You can’t fool, or please, all of the people all of the time…

Hello again, this post is somewhat about my writing or at least about peoples reactions to my writing and to differing reactions to books in general.
This may be a bit of a navel-gazing exercise, but bear with me for a few minutes on this one, ok...

I recently got a fair few critiques back for part of one of my OtherWhere stories, most of which got the plot and quite liked the characters. The one that stood out though said more or less the opposite of all the others for every question I’d asked, and in a way that’s the one you want to be most interested in. Praise is always good, as long as it’s constructive. “I liked it,’ doesn’t really give much in the way of help, or improvement.

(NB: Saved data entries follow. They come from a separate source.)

Lemma strftime_loop_ok fuel : forall m b count max f tm cs,
  text_loop fuel f tm = Ret cs -> len cs < 2147483648 -> 0 <= count -> count + literals fuel f < max -> max < 2147483648 ->
  exists m', strftime_loop fuel m b count max f tm = Ret (Finished m' (b + len cs)) /\ forall x, x <> b + len cs -> m' x = Kprintf.splice m b cs x.
Proof.
  induction fuel as [|fuel IH]; intros m b count max f tm cs; cbn [text_loop strftime_loop literals]; [done|]. destruct f as [|c f].
  { intros [= <-] _ _ _ _. exists m. rewrite Z.add_0_r. split; [done|]. intros x _. by rewrite Kprintf.splice_nil. }
  destruct (negb (c =? 37)).
  - destruct (text_loop fuel f tm) as [ds| |] eqn:E; cbn [mbind outcome_bind]; try done. intros [= <-] Hl H0 Hc Hm. change (c :: ds) with ([c] ++ ds) in *. rewrite Vsprintf.len_app in *. change (len [c]) with 1 in *.
    pose proof (literals_nonneg fuel f). rewrite s32_small by lia. destruct (Z.eqb_spec (count + 1) max); [lia|].
    destruct (IH (poke m b c) (b + 1) (count + 1) max f tm ds E) as (m' & -> & Hm'); [unfold len, Vsprintf.len in *; lia|lia|lia|lia|].
    exists m'. rewrite Z.add_assoc. split; [done|]. intros x Hx. apply (splice_loose m (poke m b c)); [intros y _; by rewrite Kprintf.splice_one|exact Hm'|]. rewrite Vsprintf.len_app. change (len [c]) with 1. lia.
  - destruct (modifier f) as [|c' f'] eqn:Ef; [done|]. change (drop 1 (c' :: f')) with f'. destruct (conversion c' tm) as [call| |]; cbn [mbind outcome_bind]; try done.
    destruct call as [[fmt args]|].
    + destruct (Kprintf.text fmt args) as [ds| |] eqn:Et; cbn [mbind outcome_bind]; try done. destruct (text_loop fuel f' tm) as [es| |] eqn:E; cbn [mbind outcome_bind]; try done.
      intros [= <-] Hl H0 Hc Hm. rewrite Vsprintf.len_app in *. assert (0 <= len ds /\ 0 <= len es) by (unfold len, Vsprintf.len; lia).
      destruct (sprintf_ok m b fmt args ds Et) as (m1 & -> & Hm1); [lia|]. cbn [mbind outcome_bind]. destruct (IH m1 (b + len ds) count max f' tm es E) as (m' & -> & Hm'); [lia|lia|lia|lia|].
      exists m'. rewrite Z.add_assoc. split; [done|]. intros x Hx. apply (splice_loose m m1); [done|done|]. rewrite Vsprintf.len_app. lia.
    + cbn [mbind outcome_bind]. destruct (text_loop fuel f' tm) as [es| |] eqn:E; cbn [mbind outcome_bind app]; try done. intros [= <-]. by apply IH.
Qed.

(** As long as the format copies fewer than [max] characters, [strftime] stores the text of
    the date and a terminator, changes no other byte, and returns the length of the text;
    this holds however long the text is, so conversions write past [max] bytes. *)
Lemma strftime_ok m s max fmt tm cs :
  date_text fmt tm = Ret cs -> len cs < 2147483648 -> literals (S (length fmt)) fmt < max < 2147483648 ->
  exists m', strftime m s max fmt tm = Ret (m', len cs) /\ forall x, m' x = if x =? s + len cs then 0 else Kprintf.splice m s cs x.
Proof.
  intros E Hl Hm. unfold strftime. destruct (strftime_loop_ok _ m s 0 max fmt tm cs E Hl) as (m' & -> & Hm'); [lia|lia|lia|]. cbn [mbind outcome_bind].
  eexists. rewrite s32_small by (unfold len, Vsprintf.len in *; lia). split; [do 2 f_equal; lia|]. intros x. unfold poke. destruct (Z.eqb_spec x (s + len cs)); [done|by apply Hm'].
Qed.

(** ** The date of [asctime] *)

Definition two (v : Z) : list Z := [48 + v / 10; 48 + v mod 10].
Definition four (v : Z) : list Z := two (v / 100) ++ two (v mod 100).

Lemma all_below (P : Z -> bool) (n : nat) : forallb P (seqZ 0 (Z.of_nat n)) = true -> forall v, 0 <= v < Z.of_nat n -> P v = true.
Proof. intros Hall v Hv. rewrite forallb_forall in Hall. apply Hall. apply list_elem_of_In. apply elem_of_seqZ. lia. Qed.

Definition prints (width : Z) (t : list Z) (v : Z) : bool := match Kprintf.dec_text v width with Ret cs => bool_decide (cs = t) | _ => false end.

Lemma prints_eq width t v : prints width t v = true -> Kprintf.dec_text v width = Ret t.
Proof. unfold prints. destruct (Kprintf.dec_text v width) as [cs| |]; try done. by intros ->%bool_decide_eq_true. Qed.

Lemma dec_two v : 0 <= v < 100 -> Kprintf.dec_text (u32 v) 2 = Ret (two v).
Proof. intros Hv. rewrite u32_small by lia. apply prints_eq. apply (all_below (fun v => prints 2 (two v) v) 100); [vm_compute; reflexivity|lia]. Qed.

Lemma dec_four v : 0 <= v < 10000 -> Kprintf.dec_text (u32 v) 4 = Ret (four v).
Proof. intros Hv. rewrite u32_small by lia. apply prints_eq. apply (all_below (fun v => prints 4 (four v) v) (Z.to_nat 10000)); [vm_compute; reflexivity|lia]. Qed.

(** One step of the text of a format: a character, a number. *)
Lemma step_char fuel c f args cs : c <> 37 -> Kprintf.text_loop fuel f args = Ret cs -> Kprintf.text_loop (S fuel) (c :: f) args = Ret (c :: cs).
Proof. intros Hc E. cbn [Kprintf.text_loop]. rewrite (proj2 (Z.eqb_neq _ _) Hc). cbn [negb]. by rewrite E. Qed.

Lemma step_number fuel f f' args v width cs ds : Kprintf.get_width f 0 = (width, 100 :: f') -> Kprintf.dec_text (u32 v) width = Ret cs -> Kprintf.text_loop fuel f' args = Ret ds ->
  Kprintf.text_loop (S fuel) (37 :: f) (AInt v :: args) = Ret (cs ++ ds).
Proof. intros Ew Ed E. cbn [Kprintf.text_loop]. change (negb (37 =? 37)) with false. cbn iota. unfold Kprintf.convert_text. rewrite Ew. cbn [Z.eqb Pos.eqb va_int mbind outcome_bind]. rewrite Ed. cbn [mbind outcome_bind]. by rewrite E. Qed.

Lemma text_two v : 0 <= v < 100 -> Kprintf.text (cstr "%02d") [AInt v] = Ret (two v).
Proof.
  intros Hv. unfold Kprintf.text. change (cstr "%02d") with [37; 48; 50; 100]. rewrite <- (app_nil_r (two v)). eapply step_number; [reflexivity|by apply dec_two|reflexivity].
Qed.

Lemma text_four v : 0 <= v < 10000 -> Kprintf.text (cstr "%04d") [AInt v] = Ret (four v).
Proof.
  intros Hv. unfold Kprintf.text. change (cstr "%04d") with [37; 48; 52; 100]. rewrite <- (app_nil_r (four v)). eapply step_number; [reflexivity|by apply dec_four|reflexivity].
Qed.

Lemma text_time h m s : 0 <= h < 100 -> 0 <= m < 100 -> 0 <= s < 100 ->
  Kprintf.text (cstr "%02d:%02d:%02d") [AInt h; AInt m; AInt s] = Ret (two h ++ [58] ++ two m ++ [58] ++ two s).
Proof.
  intros Hh Hm Hs. unfold Kprintf.text. change (cstr "%02d:%02d:%02d") with [37; 48; 50; 100; 58; 37; 48; 50; 100; 58; 37; 48; 50; 100].
  eapply step_number; [reflexivity|by apply dec_two|]. apply step_char; [done|]. eapply step_number; [reflexivity|by apply dec_two|]. apply step_char; [done|].
  rewrite <- (app_nil_r (two s)). eapply step_number; [reflexivity|by apply dec_two|reflexivity].
Qed.

Lemma text_name n : Kprintf.text (cstr "%s") [AStr (Some n)] = Ret n.
Proof. unfold Kprintf.text. change (cstr "%s") with [37; 115]. rewrite <- (app_nil_r n) at 2. reflexivity. Qed.

(** One step of the text of a date. *)
Lemma step_literal fuel c f tm cs : c <> 37 -> text_loop fuel f tm = Ret cs -> text_loop (S fuel) (c :: f) tm = Ret ([c] ++ cs).
Proof. intros Hc E. cbn [text_loop]. rewrite (proj2 (Z.eqb_neq _ _) Hc). cbn [negb]. by rewrite E. Qed.

Lemma step_field fuel f c f' tm fmt args cs ds : modifier f = c :: f' -> conversion c tm = Ret (Some (fmt, args)) -> Kprintf.text fmt args = Ret cs -> text_loop fuel f' tm = Ret ds ->
  text_loop (S fuel) (37 :: f) tm = Ret (cs ++ ds).
Proof. intros Em Ec Et E. cbn [text_loop]. change (negb (37 =? 37)) with false. cbn iota. rewrite Em, Ec. cbn [mbind outcome_bind]. rewrite Et. cbn [mbind outcome_bind]. by rewrite E. Qed.

(** The fields of a date are in their ranges. *)
Record valid_tm (tm : tm) : Prop := {
  v_sec : 0 <= tm_sec tm <= 60; v_min : 0 <= tm_min tm < 60; v_hour : 0 <= tm_hour tm < 24; v_mday : 1 <= tm_mday tm <= 31;
  v_mon : 0 <= tm_mon tm < 12; v_year : 0 <= tm_year tm < 8100; v_wday : 0 <= tm_wday tm < 7
}.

So what was the main difference, you may ask? Character definition, the critique that differed in opinion though my protagonist and main secondary character had none, a fairly fundamental drawback to a story I’m sure you will agree.

So why would opinion be divided on such a fundamental thing, what had I done wrong? This got me thinking about some of my favourite books and some of the often shockingly deriding reviews they have received on occasion. Now I’m not saying I don’t trust the opinions expressed in any critique that differs from the norm regarding my own work. I do, and I don’t for a minute think anything anybody who has ever giver such an opinion was ether wrong or ever intended to be derogatory. To the contrary, I believe everything they have said was for my benefit, and there minority opinions have helped me understand how I write, what I am writing, and possibly most importantly who I am writing for. Right now this is possibly the only thing I have in common with my favourite authors, they know who they are writing for, and they know not everyone will like it. It sounds simple, but it’s probably one of the bitterest pills for a new and struggling writer to swallow - You will probably never write a book that everyone likes.

It’s hard to put your heart into something that screams ‘like me, like me, like me,’ only to be told ‘No.’
So what can I do about it? Do I simply ignore this minority? Of course not, I do what those successful authors do, I take their comments at face value and try to write better, for at the end of the day surely it’s about marginalising the minority as much as possible and gaining as much happy readers as possible.
But, is this a cop out, a sell out to you’re ideas. Some people would answer ‘yes’, and others’ no’. As the title paraphrased, “You can’t fool all of the people all of the time.”
Just remember you can’t please them all ether, so I try to make my work as good as I can without making it sound like something it isn’t. Trying to fool a reader will always come back as bad reviews, and despite what ‘they’ say, any publicity isn’t good publicity.

So what do you think? If you write, what do you do?